> [ASSIGNED TASK]
Could you retype, exactly as written, every line from the top of the records through the line that contains "rewrite to_nat_offset by"?

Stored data
◆ ◆ ◆ ◆

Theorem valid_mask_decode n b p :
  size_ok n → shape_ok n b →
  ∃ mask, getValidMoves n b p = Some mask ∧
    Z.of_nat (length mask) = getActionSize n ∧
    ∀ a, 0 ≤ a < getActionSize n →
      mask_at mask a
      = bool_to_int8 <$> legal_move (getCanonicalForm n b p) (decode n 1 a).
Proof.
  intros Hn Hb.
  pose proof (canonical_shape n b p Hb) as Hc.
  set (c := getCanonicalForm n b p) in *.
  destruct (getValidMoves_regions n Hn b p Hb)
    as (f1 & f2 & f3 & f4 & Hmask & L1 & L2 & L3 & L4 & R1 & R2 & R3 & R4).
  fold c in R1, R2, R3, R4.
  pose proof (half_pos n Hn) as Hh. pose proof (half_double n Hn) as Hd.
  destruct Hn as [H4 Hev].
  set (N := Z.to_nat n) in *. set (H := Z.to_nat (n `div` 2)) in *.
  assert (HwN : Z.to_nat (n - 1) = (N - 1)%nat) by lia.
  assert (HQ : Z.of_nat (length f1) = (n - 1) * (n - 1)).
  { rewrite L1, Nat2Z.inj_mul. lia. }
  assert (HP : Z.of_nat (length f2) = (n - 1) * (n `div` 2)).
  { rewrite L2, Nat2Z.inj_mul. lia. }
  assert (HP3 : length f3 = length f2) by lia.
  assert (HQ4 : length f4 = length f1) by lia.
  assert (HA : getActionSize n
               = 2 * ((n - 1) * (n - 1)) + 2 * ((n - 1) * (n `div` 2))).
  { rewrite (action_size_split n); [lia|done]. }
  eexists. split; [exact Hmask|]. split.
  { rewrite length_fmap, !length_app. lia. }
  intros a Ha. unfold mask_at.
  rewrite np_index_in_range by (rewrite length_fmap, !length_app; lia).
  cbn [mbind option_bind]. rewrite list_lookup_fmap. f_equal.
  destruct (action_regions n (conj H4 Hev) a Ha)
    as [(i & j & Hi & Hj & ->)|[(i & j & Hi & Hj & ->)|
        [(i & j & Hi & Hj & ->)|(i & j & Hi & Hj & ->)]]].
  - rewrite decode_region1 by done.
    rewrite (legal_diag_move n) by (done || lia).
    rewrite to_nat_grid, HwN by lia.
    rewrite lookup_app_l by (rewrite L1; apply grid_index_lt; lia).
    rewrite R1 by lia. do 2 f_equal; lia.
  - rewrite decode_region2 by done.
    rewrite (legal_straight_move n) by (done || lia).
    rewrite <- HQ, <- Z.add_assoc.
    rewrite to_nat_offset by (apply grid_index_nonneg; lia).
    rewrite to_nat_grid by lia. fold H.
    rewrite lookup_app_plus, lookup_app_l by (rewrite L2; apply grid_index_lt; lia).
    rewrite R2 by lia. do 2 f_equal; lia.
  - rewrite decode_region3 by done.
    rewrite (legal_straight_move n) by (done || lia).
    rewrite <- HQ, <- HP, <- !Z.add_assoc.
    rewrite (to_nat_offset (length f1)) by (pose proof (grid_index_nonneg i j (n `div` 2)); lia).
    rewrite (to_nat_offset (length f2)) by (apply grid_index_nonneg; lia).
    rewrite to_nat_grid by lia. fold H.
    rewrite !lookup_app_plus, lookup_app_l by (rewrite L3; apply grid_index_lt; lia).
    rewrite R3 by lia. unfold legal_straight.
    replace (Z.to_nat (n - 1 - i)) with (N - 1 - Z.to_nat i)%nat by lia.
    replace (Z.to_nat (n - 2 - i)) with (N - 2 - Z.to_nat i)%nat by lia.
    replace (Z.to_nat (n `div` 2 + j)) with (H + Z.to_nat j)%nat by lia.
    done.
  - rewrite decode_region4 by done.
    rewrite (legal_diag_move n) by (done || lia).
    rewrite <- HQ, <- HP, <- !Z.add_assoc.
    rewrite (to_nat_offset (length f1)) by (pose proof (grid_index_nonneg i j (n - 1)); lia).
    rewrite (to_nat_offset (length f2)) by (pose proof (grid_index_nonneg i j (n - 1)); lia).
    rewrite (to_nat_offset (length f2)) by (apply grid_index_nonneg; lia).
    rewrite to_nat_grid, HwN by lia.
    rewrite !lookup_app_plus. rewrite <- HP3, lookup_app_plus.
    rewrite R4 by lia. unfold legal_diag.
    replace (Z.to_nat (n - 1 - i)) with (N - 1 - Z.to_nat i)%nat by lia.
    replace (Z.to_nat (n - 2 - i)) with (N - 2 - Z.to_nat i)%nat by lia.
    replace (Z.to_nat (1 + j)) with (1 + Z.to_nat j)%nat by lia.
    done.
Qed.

◆ ◆ ◆ ◆

> [WRITTEN ANSWER]
Theorem valid_mask_decode n b p :
  size_ok n → shape_ok n b →
  ∃ mask, getValidMoves n b p = Some mask ∧
    Z.of_nat (length mask) = getActionSize n ∧
    ∀ a, 0 ≤ a < getActionSize n →
      mask_at mask a
      = bool_to_int8 <$> legal_move (getCanonicalForm n b p) (decode n 1 a).
Proof.
  intros Hn Hb.
  pose proof (canonical_shape n b p Hb) as Hc.
  set (c := getCanonicalForm n b p) in *.
  destruct (getValidMoves_regions n Hn b p Hb)
    as (f1 & f2 & f3 & f4 & Hmask & L1 & L2 & L3 & L4 & R1 & R2 & R3 & R4).
  fold c in R1, R2, R3, R4.
  pose proof (half_pos n Hn) as Hh. pose proof (half_double n Hn) as Hd.
  destruct Hn as [H4 Hev].
  set (N := Z.to_nat n) in *. set (H := Z.to_nat (n `div` 2)) in *.
  assert (HwN : Z.to_nat (n - 1) = (N - 1)%nat) by lia.
  assert (HQ : Z.of_nat (length f1) = (n - 1) * (n - 1)).
  { rewrite L1, Nat2Z.inj_mul. lia. }
  assert (HP : Z.of_nat (length f2) = (n - 1) * (n `div` 2)).
  { rewrite L2, Nat2Z.inj_mul. lia. }
  assert (HP3 : length f3 = length f2) by lia.
  assert (HQ4 : length f4 = length f1) by lia.
  assert (HA : getActionSize n
               = 2 * ((n - 1) * (n - 1)) + 2 * ((n - 1) * (n `div` 2))).
  { rewrite (action_size_split n); [lia|done]. }
  eexists. split; [exact Hmask|]. split.
  { rewrite length_fmap, !length_app. lia. }
  intros a Ha. unfold mask_at.
  rewrite np_index_in_range by (rewrite length_fmap, !length_app; lia).
  cbn [mbind option_bind]. rewrite list_lookup_fmap. f_equal.
  destruct (action_regions n (conj H4 Hev) a Ha)
    as [(i & j & Hi & Hj & ->)|[(i & j & Hi & Hj & ->)|
        [(i & j & Hi & Hj & ->)|(i & j & Hi & Hj & ->)]]].
  - rewrite decode_region1 by done.
    rewrite (legal_diag_move n) by (done || lia).
    rewrite to_nat_grid, HwN by lia.
    rewrite lookup_app_l by (rewrite L1; apply grid_index_lt; lia).
    rewrite R1 by lia. do 2 f_equal; lia.
  - rewrite decode_region2 by done.
    rewrite (legal_straight_move n) by (done || lia).
    rewrite <- HQ, <- Z.add_assoc.
    rewrite to_nat_offset by (apply grid_index_nonneg; lia).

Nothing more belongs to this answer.